In Ghana, every tree is doused – by law – with chemicals to keep diseases at bay. In Brazil, cacao is an industrialised crop grown on vast plantations in regimented rows, with insufficient shade and treated with artificial fertilisers and pesticides. This has not stopped, but rather spread, a pandemic of witches’ broom – a fungal disease caused by poor tree maintenance, described by Craig Sams as ‘the BSE of cacao’ – across South America. ‘They have pushed nature to its limits,’ says Sams, ‘and the industrialised model does not work.’

But there’s nothing like enough organic/Fair Trade for demand, and you can’t just switch supply on like a tap. So what usually happens – as did with coffee – once this new market is developed there’s a huge demand, high price, then the inevitable surge in the supply and dive in the price …

What is this solution to this? Perhaps realism among aid agencies/firms, even some discussion among them (but then that will run foul of competition law, most likely) and consumers not rushing from fad to fad.

But for the NHS the answer to an apparent conundrum is more obvious – cash or quality? Burger King or a friendly volunteer with a shoulder to cry on?

Hospital cafes staffed by volunteers who offer cheap drinks and snacks – and a sympathetic ear – could soon be consigned to history. Dozens of NHS trusts, faced with mounting deficits, are bringing in burger bars and cafes run by high-street chains to earn more from higher rents.

Joined up government anyone? I suspect the food served by those cafes isn’t all great in nutritional terms, but no doubt the service is, and Burger King is certainly not going to be a nutritional improvement.
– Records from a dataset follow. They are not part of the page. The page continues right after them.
(** * create_TIPMIP_emission_file.py: a shallow embedding and its properties

    The script fills a monthly time axis (time bounds, midpoint, packed date)
    and a (time, lat, lon) CO2 flux array by two nested loops, then writes the
    array into a template dataset.  The embedding keeps the arrays as lists
    that are updated by index, the Python exceptions as an error monad, and
    the arithmetic behind an interface with two instances: IEEE binary64 (what
    the interpreter computes) and exact rationals (the arithmetic the unit
    conversion is meant to approximate). *)

From Stdlib Require Import ZArith QArith Qfield Qround Qabs List Lia Bool.
From Stdlib Require Import PrimFloat Uint63 SpecFloat FloatOps FloatAxioms.
From stdpp Require Import base option list strings gmap.
Import ListNotations.

Local Open Scope Z_scope.

(** ** Exceptions *)

Inductive exn : Type :=
| IndexError
| ValueError
| KeyError
| FileNotFoundError
| OSError.

Inductive result (A : Type) : Type :=
| Ok (a : A)
| Raise (e : exn).
Arguments Ok {A} a.
Arguments Raise {A} e.

Definition bind {A B : Type} (m : result A) (k : A -> result B) : result B :=
  match m with
  | Ok a => k a
  | Raise e => Raise e
  end.

Notation "'let*' x ':=' m 'in' k" := (bind m (fun x => k))
  (at level 10, x name, m at level 100, k at level 200).

Fixpoint foldM {A S : Type} (f : A -> S -> result S) (l : list A) (s : S)
  : result S :=
  match l with
  | [] => Ok s
  | a :: l' => let* s' := f a s in foldM f l' s'
  end.

(** ** Arithmetic interface *)

Class Arith (F : Type) : Type := {
  of_int : Z -> F;          (* Python int (or numpy integer) to float *)
  lit : Q -> F;             (* a decimal literal of the source text *)
  add : F -> F -> F;
  sub : F -> F -> F;
  mul : F -> F -> F;
  div : F -> F -> F
}.

(** binary64: integers convert by rounding to nearest, a decimal literal is
    the double nearest to its value (the quotient of two exactly represented
    integers, correctly rounded). *)
Definition Z2F (z : Z) : float :=
  match z with
  | Z0 => PrimFloat.zero
  | Zpos _ => PrimFloat.of_uint63 (Uint63.of_Z z)
  | Zneg p => PrimFloat.opp (PrimFloat.of_uint63 (Uint63.of_Z (Zpos p)))
  end.

Definition Q2F (q : Q) : float :=
  PrimFloat.div (Z2F (Qnum q)) (Z2F (Zpos (Qden q))).

#[export] Instance binary64 : Arith float := {|
  of_int := Z2F;
  lit := Q2F;
  add := PrimFloat.add;
  sub := PrimFloat.sub;
  mul := PrimFloat.mul;
  div := PrimFloat.div
|}.

#[export] Instance exact : Arith Q := {|
  of_int := inject_Z;
  lit := fun q => q;
  add := Qplus;
  sub := Qminus;
  mul := Qmult;
  div := Qdiv
|}.

(** ** Fixed-width integers *)

Definition wrap (bits : Z) (z : Z) : Z :=
  (z + 2 ^ (bits - 1)) mod 2 ^ bits - 2 ^ (bits - 1).

Definition int32 : Z -> Z := wrap 32.
Definition int64 : Z -> Z := wrap 64.

(** ** numpy arrays as lists *)

(** A Python index into a sequence of length [n]: negative indices count
    from the end, anything else out of range raises IndexError. *)
Definition np_index (n : nat) (i : Z) : result nat :=
  if (0 <=? i) && (i <? Z.of_nat n) then Ok (Z.to_nat i)
  else if (- Z.of_nat n <=? i) && (i <? 0) then Ok (Z.to_nat (i + Z.of_nat n))
  else Raise IndexError.

Definition getitem {A : Type} (l : list A) (i : Z) : result A :=
  let* k := np_index (length l) i in
  match l !! k with
  | Some x => Ok x
  | None => Raise IndexError
  end.

Definition setitem {A : Type} (l : list A) (i : Z) (v : A) : result (list A) :=
  let* k := np_index (length l) i in
  Ok (<[k := v]> l).

(** a[i, j] and a[i, j] = v on a 2-d array (a list of rows) *)
Definition getitem2 {A : Type} (a : list (list A)) (i j : Z) : result A :=
  let* row := getitem a i in getitem row j.

Definition setitem2 {A : Type} (a : list (list A)) (i j : Z) (v : A)
  : result (list (list A)) :=
  let* row := getitem a i in
  let* row' := setitem row j v in
  setitem a i row'.

(** a[:, j] *)
Fixpoint column {A : Type} (a : list (list A)) (j : Z) : result (list A) :=
  match a with
  | [] => Ok []
  | row :: a' =>
      let* x := getitem row j in
      let* c := column a' j in
      Ok (x :: c)
  end.

(** Broadcasting a 1-d operand (a scalar behaves like a length-1 operand)
    over a row of length [n]. *)
Definition broadcast_row {A : Type} (v : list A) (n : nat) : result (list A) :=
  match v with
  | [x] => Ok (replicate n x)
  | _ => if Nat.eqb (length v) n then Ok v else Raise ValueError
  end.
Finally yet another argument against biotechnology – women who consume animal products, specifically dairy, are five times more likely to have twins. And there’s a jump in the rate (which seems not to be able to be explained by other factors such as reproductive technology) when growth hormone treatment of cattle for increased yields becomes widespread in the US. Makes you do wonder about the other effects of the hormone.